● **To do**
Find every line in the records below that contains "Import", and copy it.

---+---

(* ===== verification/PodSample.v ===== *)
(** * A Pod, its template and its snapshot

    The Kubernetes libraries as plain functions, in which a quantity is its
    text and defaulting changes nothing, and a small cluster: a ServiceAccount
    with a pull Secret, two LimitRanges, a RuntimeClass and a default
    PriorityClass. The theorems about admission are applied to it, so what
    they assume can hold and what they conclude is not empty. *)
From Stdlib Require Import ZArith Lia Ascii.
From stdpp Require Import base list gmap strings.
From S2P Require Import Prelude GoStrings Sha256 Json Fingerprint KubeMeta KubePod JobConfig PodIntent PodIntentProofs PodResolve JobClaim JobClaimProofs.
Local Open Scope Z_scope.

Definition plain_template_json (t : PodTemplateSpec) : json :=
  JObj [("labels", map_json (Labels (TemplateMeta t))); ("annotations", map_json (Annotations (TemplateMeta t)));
        ("serviceAccountName", JStr (ServiceAccountName (TemplateSpec t)));
        ("serviceAccount", JStr (DeprecatedServiceAccount (TemplateSpec t)));
        ("containers", JArr ((fun c => JObj [("name", JStr (ContainerName c)); ("args", JArr (JStr <$> Args c));
                                             ("image", JStr (ContainerImage c))]) <$> Containers (TemplateSpec t)))].

#[export] Instance plain : Apimachinery := {|
  quantity_cmp := fun a b => if bool_decide (a = b) then Eq else Lt;
  quantity_sign := fun q => if has_prefix "-" q then -1 else 1;
  scheme_default := fun m s => (m, s);
  rest_equal := fun a b => bool_decide (a = b);
  is_qualified_name := fun s => negb (empty s);
  template_json := plain_template_json;
|}.

Lemma plain_same a b : same_quantity a b = true <-> a = b.
Proof. unfold same_quantity. simpl. by case_bool_decide. Qed.
#[export] Instance plain_laws : ApimachineryLaws.
Proof.
  split.
  - intros a. by apply plain_same.
  - intros a b ->%plain_same. by apply plain_same.
  - intros a b c ->%plain_same ->%plain_same. by apply plain_same.
  - intros a. simpl. by apply bool_decide_eq_true.
Qed.

(** Enough of [url.Parse] and of the PEM decoder for the sample. *)
#[export] Instance plain_delivery : DeliveryLibraries := {|
  url_parse := fun raw =>
    host ← cut_prefix "https://" raw;
    Some {| EndpointScheme := "https"; EndpointHostname := host; EndpointUser := false; EndpointQuery := EmptyString;
            EndpointForceQuery := false; EndpointFragment := EmptyString; EndpointPath := EmptyString |};
  certs_from_pem := has_prefix "-----BEGIN CERTIFICATE-----";
|}.

(** ** The cluster *)

Definition object_meta (name : string) : ObjectMeta :=
  {| MetaName := name; GenerateName := EmptyString; MetaNamespace := "shop"; SelfLink := EmptyString;
     MetaUID := name +:+ "-uid"; ResourceVersion := "7"; MetaGeneration := 1; CreationTimestamp := None;
     DeletionTimestamp := None; DeletionGracePeriodSeconds := None; Labels := ∅; Annotations := ∅;
     OwnerReferences := []; Finalizers := []; ManagedFields := [] |}.

Definition memory_range : LimitRange :=
  {| LimitRangeMeta := object_meta "memory";
     LimitRangeLimits := [{| LimitType := LimitTypeContainer; LimitMax := ∅; LimitMin := ∅;
                             LimitDefault := {["memory" := "256Mi"]}; LimitDefaultRequest := {["memory" := "64Mi"]} |}] |}.
Definition cpu_range : LimitRange :=
  {| LimitRangeMeta := object_meta "cpu";
     LimitRangeLimits := [{| LimitType := "Pod"; LimitMax := {["cpu" := "8"]}; LimitMin := ∅; LimitDefault := ∅; LimitDefaultRequest := ∅ |};
                          {| LimitType := LimitTypeContainer; LimitMax := ∅; LimitMin := {["cpu" := "10m"]};
                             LimitDefault := ∅; LimitDefaultRequest := ∅ |}] |}.
Definition gvisor : RuntimeClass :=
  {| RuntimeMeta := object_meta "gvisor"; RuntimeHandler := "runsc"; RuntimeOverhead := Some {["memory" := "32Mi"]};
     RuntimeScheduling := Some ({["sandbox" := "gvisor"]},
       [{| TolKey := "sandbox"; TolOperator := TolerationOpExists; TolValue := EmptyString; TolEffect := EmptyString; TolerationSeconds := None |}]) |}.
Definition standard_priority : PriorityClass :=
  {| PriorityMeta := object_meta "standard"; PriorityValue := 100; GlobalDefault := true; PriorityPreemption := Some PreemptNever |}.

Definition sample_objects (items : list LimitRange) : objects :=
  {| accounts := fun _ name => if bool_decide (name = "runner")
                               then Ok {| AccountMeta := object_meta "runner"; AccountPullSecrets := ["registry"] |} else Err true;
     ranges_in := fun _ => Ok items;
     runtimes := fun name => if bool_decide (name = "gvisor") then Ok gvisor else Err true;
     priorities := fun _ => Err true;
     priority_list := Ok [standard_priority] |}.

(** ** A template and the Pod admission makes of it *)

Definition sample_container : Container :=
  {| ContainerName := "ptah"; Args := ["--operation"; "migration-apply"]; Env := []; EnvFrom := []; VolumeMounts := [];
     Requests := {["memory" := "128Mi"]}; Limits := ∅; ImagePullPolicy := "IfNotPresent"; ContainerImage := "image"; ContainerRest := EmptyString |}.
Definition sample_spec : PodSpec :=
  {| Containers := [sample_container]; InitContainers := []; EphemeralContainers := []; Volumes := [];
     ServiceAccountName := "runner"; DeprecatedServiceAccount := EmptyString; AutomountServiceAccountToken := Some false;
     ImagePullSecrets := []; NodeName := EmptyString; NodeSelector := {["zone" := "a"]}; RuntimeClassName := Some "gvisor";
     Overhead := None; PriorityClassName := EmptyString; Priority := None; PreemptionPolicy := None; Tolerations := [];
     PodLevelResources := None; PodActiveDeadlineSeconds := Some 600; PodRest := EmptyString |}.
Definition sample_template : PodTemplateSpec :=
  {| TemplateMeta := with_maps {["app" := "ptah"]} ∅ (new_meta EmptyString EmptyString ∅ []); TemplateSpec := sample_spec |}.

Definition sample_resolution : result pod_error PodAdmissionSnapshot :=
  asked (sample_objects [memory_range; cpu_range]) (Resolve "shop" sample_template DefaultOptions).
Definition no_snapshot : PodAdmissionSnapshot :=
  {| SnapshotVersionOf := EmptyString; SnapshotDigest := EmptyString; TemplateDigest := EmptyString;
     SnapshotAccount := {| AccountObject := {| BindingName := EmptyString; BindingUID := EmptyString; BindingVersion := EmptyString |};
                           SnapshotPullSecrets := [] |};
     LimitRanges := []; SnapshotRuntime := None;
     SnapshotPriority := {| PriorityObject := None; SnapshotPriorityName := EmptyString; SnapshotPriorityValue := 0; SnapshotPreemption := None |};
     SnapshotOptions := DefaultOptions |}.
Definition sample_snapshot : PodAdmissionSnapshot := match sample_resolution with Ok s => s | Err _ => no_snapshot end.

Definition admitted_container : Container :=
  with_resources {["memory" := "128Mi"; "cpu" := "10m"]} {["memory" := "256Mi"]} "IfNotPresent" sample_container.
Definition sample_pod : PodSpec :=
  {| Containers := [admitted_container]; InitContainers := []; EphemeralContainers := []; Volumes := [];
     ServiceAccountName := "runner"; DeprecatedServiceAccount := "runner"; AutomountServiceAccountToken := Some false;
     ImagePullSecrets := ["registry"]; NodeName := "node-3"; NodeSelector := {["zone" := "a"; "sandbox" := "gvisor"]};
     RuntimeClassName := Some "gvisor"; Overhead := Some {["memory" := "32Mi"]}; PriorityClassName := "standard"; Priority := Some 100;
     PreemptionPolicy := Some PreemptNever;
     Tolerations := [no_execute "node.kubernetes.io/not-ready" 300; no_execute "node.kubernetes.io/unreachable" 300;
                     {| TolKey := "sandbox"; TolOperator := TolerationOpExists; TolValue := EmptyString; TolEffect := EmptyString; TolerationSeconds := None |}];
     PodLevelResources := None; PodActiveDeadlineSeconds := Some 600; PodRest := EmptyString |}.

Lemma sample_resolves : sample_resolution = Ok sample_snapshot.
Proof. vm_compute. reflexivity. Qed.
Lemma sample_accepts : ValidatePodSpec sample_pod sample_template (Some sample_snapshot) = Ok tt.
Proof. vm_compute. reflexivity. Qed.

Lemma pod_spec_envelope_witness :
  admitted sample_snapshot (defaulted (TemplateSpec sample_template)) (defaulted sample_pod).
Proof. apply (pod_spec_envelope sample_pod sample_template sample_snapshot). exact sample_accepts. Defined.

(** The objects of the cluster are ones its API server lets in. *)
Lemma singleton_valid name q : name <> EmptyString -> 0 <= quantity_sign q -> resources_valid {[name := q]}.
Proof. intros Hn Hq k v [<- <-]%lookup_singleton_Some. done. Qed.
Lemma empty_valid : resources_valid ∅.
Proof. intros k v. by rewrite lookup_empty. Qed.
Lemma sample_ranges_valid : ranges_valid [memory_range; cpu_range].
Proof.
  split; [|apply (bool_decide_unpack _); by vm_compute].
  apply Forall_cons; split; [split; [|by vm_compute]|apply Forall_cons; split; [split; [|by vm_compute]|constructor]].
  all: cbn [LimitRangeLimits memory_range cpu_range]; rewrite ?Forall_cons, Forall_nil; split_and!; try done; unfold item_valid; simpl; split_and!.
  all: first [apply empty_valid|apply singleton_valid; [done|by vm_compute]].
Qed.
Lemma sample_valid X (e : podE X) : valid_answer X e (answer_from (sample_objects [memory_range; cpu_range]) X e).
Proof.
  destruct e as [ns name|ns|name|name|]; cbn; [done|exact sample_ranges_valid| |done|].
  - case_bool_decide; [|done]. split; [done|]. split; [by vm_compute|]. apply singleton_valid; [done|by vm_compute].
  - constructor; [by right|constructor].
Qed.

#[local] Opaque sample_snapshot Resolve asked.
Lemma sample_exec : exec cluster (Resolve "shop" sample_template DefaultOptions) tt (Ok sample_snapshot) tt.
Proof.
  pose proof (asked_exec (sample_objects [memory_range; cpu_range]) (Resolve "shop" sample_template DefaultOptions) sample_valid) as He.
  fold sample_resolution in He. rewrite sample_resolves in He. exact He.
Qed.

Lemma resolved_snapshot_valid_witness : ValidateSnapshot (Some sample_snapshot) = Ok tt.
Proof. exact (proj1 (resolved_snapshot_valid "shop" sample_template DefaultOptions sample_snapshot sample_exec)). Defined.

Lemma resolve_again_witness :
  asked (sample_objects [cpu_range; memory_range]) (Resolve "shop" sample_template DefaultOptions) = Ok sample_snapshot.
Proof.
  apply (resolve_again (sample_objects [memory_range; cpu_range]) (sample_objects [cpu_range; memory_range]) "shop" sample_template DefaultOptions).
  - split; [reflexivity|]. split; [reflexivity|]. split; [reflexivity|]. split; [reflexivity|]. intros ns. simpl.
    split; [exact sample_ranges_valid|]. apply perm_swap.
  - exact sample_resolves.
Defined.

(** ** The Job of the template, built, stored and recognized *)

Definition sample_epoch : string := "v1-0123456789abcdef0123456789abcdef".
Definition sample_owner : Owner :=
  {| ClaimOwnerKind := "PtahMigration"; ClaimOwnerNamespace := "shop"; ClaimOwnerName := "orders"; ClaimOwnerUID := "orders-uid" |}.
Definition built_job : Job :=
  {| JobMeta := with_maps {["app" := "ptah"]} {[AnnotationExecutionBindingID := sample_epoch]}
                  (new_meta "shop" "orders-apply" ∅ [owner_reference sample_owner]);
     JobSpecOf := {| Parallelism := Some 1; Completions := Some 1; BackoffLimit := Some 0; ActiveDeadlineSeconds := Some 600;
                     PodReplacementPolicy := Some "Failed"; CompletionMode := None; Suspend := None; ManualSelector := None;
                     PodFailurePolicy := None; SuccessPolicy := None; BackoffLimitPerIndex := None; MaxFailedIndexes := None;
                     ManagedBy := None; TTLSecondsAfterFinished := None; Selector := None; Template := sample_template |} |}.
Definition stored_meta : ObjectMeta :=
  {| MetaName := "orders-apply"; GenerateName := EmptyString; MetaNamespace := "shop"; SelfLink := EmptyString;
     MetaUID := "job-uid"; ResourceVersion := "91"; MetaGeneration := 1; CreationTimestamp := Some 5;
     DeletionTimestamp := None; DeletionGracePeriodSeconds := None; Labels := {["app" := "ptah"]};
     Annotations := {[AnnotationExecutionBindingID := sample_epoch]};
     OwnerReferences := [owner_reference sample_owner]; Finalizers := []; ManagedFields := ["kube-controller-manager"] |}.
Definition stored_job : Job :=
  {| JobMeta := stored_meta;
     JobSpecOf := stored_spec (JobSpecOf built_job) {| JobMeta := stored_meta; JobSpecOf := JobSpecOf built_job |} (Some CleanupTTLSeconds) "runner" |}.
Definition sample_claim : Claim :=
  {| ClaimOwner := sample_owner; ClaimOperation := "Apply"; Mutating := true; ClaimID := "op-1"; InputFingerprint := EmptyString;
     Epoch := sample_epoch; Binding := None; Plan := None; ClaimJobName := "orders-apply"; ClaimJobUID := "job-uid";
     Snapshot := Some sample_snapshot; Built := Some built_job; Stored := true |}.

Lemma built_as_built : as_built built_job.
Proof.
  split; [done|]. split.
  - intros key Hk. unfold generated_keys in Hk. rewrite !elem_of_cons in Hk.
    destruct Hk as [->|[->|[->|[->|[]%not_elem_of_nil]]]]; by vm_compute.
  - repeat constructor.
Qed.
Lemma stored_as_stored : stored_as true built_job stored_job.
Proof.
  split; [done|]. split; [by vm_compute|]. exists (Some CleanupTTLSeconds), "runner".
  split; [done|]. split; [by right; left|]. by right.
Qed.
Lemma sample_claim_valid : validate sample_claim = Ok (ComponentMigrationOperation, LabelMigration).
Proof. vm_compute. reflexivity. Qed.
Lemma sample_digest : TemplateDigest sample_snapshot = DigestTemplate sample_template.
Proof. vm_compute. reflexivity. Qed.

Lemma claimed_job_recognized_witness : Match (Some stored_job) sample_claim = Ok tt.
Proof.
  apply (claimed_job_recognized sample_claim _ built_job stored_job sample_snapshot sample_claim_valid);
    [reflexivity|reflexivity|reflexivity|discriminate|exact built_as_built|exact sample_digest|reflexivity|reflexivity|
     reflexivity|vm_compute; reflexivity|intros Ht; vm_compute in Ht; discriminate Ht|exact stored_as_stored|right; reflexivity].
Defined.

Lemma sample_matches : Match (Some stored_job) sample_claim = Ok tt.
Proof. vm_compute. reflexivity. Qed.
Lemma matched_job_pinned_witness : own_identity stored_job /\ MetaUID (JobMeta stored_job) = ClaimJobUID sample_claim.
Proof.
  destruct (matched_job_pinned stored_job sample_claim stored_job sample_claim sample_matches sample_matches eq_refl)
    as ((_ & _ & Hu & _ & _ & _ & Ho) & _). split; [exact Ho|apply Hu; discriminate].
Defined.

---+---

● **Response to the task**
From Stdlib Require Import ZArith Lia Ascii.
From stdpp Require Import base list gmap strings.
From S2P Require Import Prelude GoStrings Sha256 Json Fingerprint KubeMeta KubePod JobConfig PodIntent PodIntentProofs PodResolve JobClaim JobClaimProofs.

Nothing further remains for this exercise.